━━ THE RECORDS ━━
Definition prepend (cs : list ascii) (r : option (list ascii * list ascii))
  : option (list ascii * list ascii) :=
  match r with
  | Some (body, rest) => Some (cs ++ body, rest)
  | None => None
  end.

(** The one-letter escapes. *)
Definition simple_escape (e : ascii) : option ascii :=
  if Ascii.eqb e dquote then Some dquote
  else if Ascii.eqb e "\" then Some "\"
  else if Ascii.eqb e "/" then Some "/"
  else if Ascii.eqb e "b" then Some (ascii_of_N 8)
  else if Ascii.eqb e "f" then Some (ascii_of_N 12)
  else if Ascii.eqb e "n" then Some (ascii_of_N 10)
  else if Ascii.eqb e "r" then Some (ascii_of_N 13)
  else if Ascii.eqb e "t" then Some (ascii_of_N 9)
  else None.

(** The characters of a string, after its opening quotation mark, up to
    and including the closing one. *)
Fixpoint parse_chars (s : list ascii) : option (list ascii * list ascii) :=
  match s with
  | [] => None
  | c :: r =>
      if Ascii.eqb c dquote then Some ([], r)
      else if Ascii.eqb c "\" then
        match r with
        | [] => None
        | e :: r1 =>
            match simple_escape e with
            | Some c' => prepend [c'] (parse_chars r1)
            | None =>
                if Ascii.eqb e "u" then
                  match r1 with
                  | h1 :: h2 :: h3 :: h4 :: r2 =>
                      match hex4 h1 h2 h3 h4 with
                      | None => None
                      | Some cp =>
                          if is_high_surrogate cp then
                            (* a pair of escapes for one code point? *)
                            match r2 with
                            | b :: u :: l1 :: l2 :: l3 :: l4 :: r3 =>
                                match hex4 l1 l2 l3 l4 with
                                | Some lo =>
                                    if Ascii.eqb b "\" && Ascii.eqb u "u"
                                       && is_low_surrogate lo
                                    then prepend
                                           (utf8 (65536 + (cp - 55296) * 1024 + (lo - 56320))%N)
                                           (parse_chars r3)
                                    else prepend (utf8 cp) (parse_chars r2)
                                | None => prepend (utf8 cp) (parse_chars r2)
                                end
                            | _ => prepend (utf8 cp) (parse_chars r2)
                            end
                          else prepend (utf8 cp) (parse_chars r2)
                      end
                  | _ => None
                  end
                else None
            end
        end
      else if (N_of_ascii c <? 32)%N then None
      else prepend [c] (parse_chars r)
  end.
━━━
EXERCISE >>
Would you please copy every line in the data that contains the word "dquote"?

ANSWER BELOW >>
  if Ascii.eqb e dquote then Some dquote
      if Ascii.eqb c dquote then Some ([], r)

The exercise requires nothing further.